Migrating data off VT Archive
VT Archive has reached end-of-life. The hardware is out of warranty and is becoming increasingly unstable. The useful data on it needs to be copied somewhere in preparation for the hardware being decommissioned. All data which is not transferred somewhere else will be lost when the hardware goes away.
Current status: Call for deletion of unwanted datasets
As of March 2024, the extraction of bulk datasets from VTARCHIVE is hindered by lack of space in its front-end disk pool. This is where
metadata is stored
files entering/leaving tape are staged
and where files which are smaller than a configured threshhold are permanently stored.
Because of this, we are focusing first on the review and deletion from VTARCHIVE of datasets which are unwanted or duplicated elsewhere.
Deleting data from VTARCHIVE is a metadata-only operation which means that it is very fast
Metadata operations do not require physically loading any tapes so so this is low-impact on the system.
Deleting an unwanted dataset from VTARCHIVE will reduce the amount of metadata on the system
Deletion of files smaller than the threshhold will directly reduce the usage of the disk pool
Please check your storage on VTARCHIVE and delete any datasets which do not need to be retained.
Overview
Preparation is the key to minimizing the time it takes to migrate valuable data and making sure valuable data is retained. Following these steps are recommended:
Identify
ARC can provide a list of files on the archive to make it easier to classify the data. The listings include file sizes and last access times. Please give us the names of the directories on the archive containing your data and we will be happy to generate the list of files for you.
Getting a list of the files
There are nearly 530 million files on the archive. Hence ARC needs to know the archive partition and directories containing your files in order to produce a listing. Here is how you determine the partition.
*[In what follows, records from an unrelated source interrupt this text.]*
(* ===== verification/TlsConfig.v ===== *)
(** * spiffetls/tlsconfig: TLS configurations with SPIFFE authentication

    Models src/spiffetls/tlsconfig: the authorizers (authorizer.go), the functions
    that fill a tls.Config (config.go) and the trace callbacks (trace.go).

    A tls.Config holds closures that read the sources at handshake time, so they
    take the state of the world [W] at that time: a source is a function of it.
    The fields of the record are the ones the package assigns, the others that decide
    whether a handshake succeeds (VerifyConnection, GetConfigForClient), the session
    settings, and the rest in [tc_rest]; the hooks leave these last groups as the base
    configuration has them. [client_accepts] and [server_accepts] are the documented
    checks of crypto/tls on the peer in a full handshake under a configuration; resumed
    sessions are the subject of TlsSession.v. *)

From S2P Require Import Prelude Path GoUrl ID Match Crypto X509 X509Sample Pem BundleSet X509Bundle X509Svid.

Section tlsconfig.
Context {C : Charset} {L : X509Lib} {V : X509Verifier}.
Context {W : Type}.

(** ** Sources read at some state of the world; None is a nil interface *)
Definition svid_source : Type := W → res X509Svid.SVID.
Definition bundle_source : Type := option (W → TrustDomain → res X509Bundle.Bundle).

#[local] Instance lookup_Source : X509Bundle.Source (TrustDomain → res X509Bundle.Bundle) := λ f, f.

Definition chains : Type := list (list Certificate).

(** ** Authorizers *)
Definition Authorizer : Type := ID.ID → chains → res unit.

Definition AdaptMatcher (matcher : Matcher) : Authorizer := λ actual verifiedChains, matcher actual.
Definition AuthorizeAny : Authorizer := AdaptMatcher MatchAny.
Definition AuthorizeID (allowed : ID.ID) : Authorizer := AdaptMatcher (MatchID allowed).
Definition AuthorizeOneOf (allowed : list ID.ID) : Authorizer := AdaptMatcher (MatchOneOf allowed).
Definition AuthorizeMemberOf (allowed : TrustDomain) : Authorizer := AdaptMatcher (MatchMemberOf allowed).

(** ** tls.Certificate and the trace *)
Record tls_Certificate : Type := mkTlsCertificate {
  tc_Certificate : list string;
  tc_PrivateKey : option PrivateKey;
  tc_Leaf : option Certificate;
}.

(** The callbacks return and receive a value of the user's; the calls made are
    recorded in order. *)
Inductive trace_call : Type :=
  | GetCertificate_called
  | GotCertificate_called (cert : option tls_Certificate) (err : option error) (val : option string).
(* ===== verification/SpiffeTls.v ===== *)
(** * spiffetls: dialing and listening

    Models src/spiffetls: the modes (mode.go), DialWithMode and its connection
    (dial.go), NewListenerWithMode, ListenWithMode and their listener (listen.go), the
    options (option.go) and the peer's ID (peerid.go). A mode is behind a pointer and
    DialWithMode assigns its bundle and svid fields: it comes back in the outcome. A
    configuration is a cell of a heap: a base given as an option is an address of it, which
    the hooks change in place, and a call without a base allocates a cell of its own; the
    heap comes back in the outcome too. X509Source values are handles of type [Src]; what
    they serve at some state of the world is given by the getters of Sources.v, here the
    fields [src_bundle] and [src_svid]. Creating a source and dialing may panic: dialing runs
    the callbacks of the configuration. *)

From S2P Require Import Prelude Path GoUrl ID Match Crypto X509 X509Sample Pem BundleSet X509Bundle X509Svid TlsConfig TlsSession.

Definition wrapSpiffetlsErr (err : error) : error := fmt_Errorf "spiffetls: %w" [Arg_w (Some err)].

(** ** peerid.go *)
Section peerid.
Context {C : Charset}.

(** tls.ConnectionState: the field the code reads. *)
Record ConnectionState : Type := mkConnectionState { PeerCertificates : list Certificate }.

Definition PeerIDFromConnectionState (state : ConnectionState) : res ID.ID :=
  match PeerCertificates state with
  | [] => Err (wrapSpiffetlsErr (errors_New "no peer certificates"))
  | cert :: _ =>
      wrap_err (λ err, wrapSpiffetlsErr (fmt_Errorf "invalid peer certificate: %w" [Arg_w (Some err)]))
        (X509Svid.IDFromCert cert)
  end.

(** PeerIDGetter: the connections of this package implement it; others may, with a
    method of their own, or not. *)
Inductive net_Conn : Type :=
  | spiffe_conn (state : ConnectionState)
  | getter_conn (PeerID : res ID.ID)
  | other_conn.

Definition conn_PeerID (state : ConnectionState) : res ID.ID := PeerIDFromConnectionState state.

Definition serverConn_PeerID (state : ConnectionState) : res ID.ID := PeerIDFromConnectionState state.

Definition PeerIDFromConn (conn : net_Conn) : res ID.ID :=
  match conn with
  | spiffe_conn state => conn_PeerID state
  | getter_conn PeerID => PeerID
  | other_conn => Err (wrapSpiffetlsErr (errors_New "connection does not expose peer ID"))
  end.
End peerid.
Definition hook_steps (m : clientMode) (svid : svid_source (W := W)) (bundle : bundle_source (W := W))
    (authorizer : Authorizer) (roots : option CertPool) (opts : list TlsConfig.Option) : res (list conf_step) :=
  match m with
  | tlsClientMode =>
      Ok (reset_steps ++ [Write (set_InsecureSkipVerify true); ReadVerify; WriteWrapped bundle authorizer])
  | mtlsClientMode =>
      Ok (reset_steps ++ [Write (set_GetClientCertificate (Some (getClientCertificate svid opts)));
                          Write (set_InsecureSkipVerify true); ReadVerify; WriteWrapped bundle authorizer])
  | mtlsWebClientMode =>
      Ok (reset_steps ++ [Write (set_GetClientCertificate (Some (getClientCertificate svid opts))); Write (set_RootCAs roots)])
  | unknownClientMode n => Err (wrapSpiffetlsErr (fmt_Errorf "unknown client mode: %v" [Arg_d n]))
  end.

(** A step on the callback that was read and the configuration. *)
Definition conf_run (x : option (verify_callback (W := W)) * conf) (s : conf_step) : option (verify_callback (W := W)) * conf :=
  match s with
  | Write f => (x.1, f x.2)
  | ReadVerify => (VerifyPeerCertificate x.2, x.2)
  | WriteWrapped bundle authorizer =>
      (x.1, set_VerifyPeerCertificate (Some (WrapVerifyPeerCertificate x.1 bundle authorizer)) x.2)
  end.

(** ** A call *)

(** Where it is: before acquire_source, the two assignments, the choice of the
    configuration, the two reads, the hook with what is left of it, tls.Dial with the
    configuration it has read; or at its end. *)
Inductive pc : Type :=
  | AtAcquire
  | AtSetBundle (source : option Src)
  | AtSetSvid (source : option Src)
  | AtConf (source : option Src)
  | AtReadSvid (source : option Src)
  | AtReadBundle (source : option Src) (svid : svid_source (W := W))
  | AtHook (source : option Src) (read : option (verify_callback (W := W))) (todo : list conf_step)
  | Dialing (source : option Src) (config : conf)
  | Stopped (result : res unit).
Suppose you access the archive on tinkercliffs1.arc.vt.edu
and
your archive files are under the directory /vtarchive/users/hokiebird
. The
following set of commands will display the information needed for ARC to provide
the file listings.
$ whoami
hokiebird
$ ls /vtarchive/users/hokiebird
...
$ hostname
tinkercliffs1
$ mount | awk '/vtarchive/{print $3, $1}'
/vtarchive arnfs2-isb.cc.vt.edu:/gpfs/archive/arc
From this you would send the following information in a request to the ARC help desk asking for a listing of the files on VT Archive:
ARC userid: hokiebird
directory: /vtarchive/users/hokiebird
host: tinkercliffs1
mount-info: /vtarchve arnfs2-isb.cc.vt.edu:/gpfs/archive/arc
The first of the mount-info
items, /vtarchve
, matches the root of the path
to the directory. This should be the case if the archive is mounted at
/vtarchive
, as it is for all ARC resources. It may be mounted in a different
location on the system you use. For example, the path may be
/coldstorage/hokiebird
. In that case, replace /vtarchive/
with
/coldstorage/
in the awk
command above.
The second of the mount-info
items gives the server that the archive is being
mounted from and the path on the remote server, in this case
arnfs2-isb.cc.vt.edu:/gpfs/archive/arc
. The information before the colon is
the server which exports the archive (arnfs2-isb.cc.vt.edu
) and the
information after the colon (/gpfs/archive/arc
) is the path to the archive
partition. The last directory in the path is the partition name. In this case,
the partition is arc
.
Data may be located in other places on the archive partition. For example:
/vtarchive/groups/<group>
. Include all directories that possibly contain your
data in your request to the ARC help desk. A listing of all the files in those
directories will be generated.
Identify which files need to be transferred
The next step is to identify the files that need to be transferred and those that are no longer needed. This is the most critical step. It is also likely to be the most tedious. Please keep in mind that files that don’t have to be transferred make the process easier and faster. Some of the data stored in the archive is approaching a decade old, hasn’t been accessed in a long time, and is therefore probably not needed anymore.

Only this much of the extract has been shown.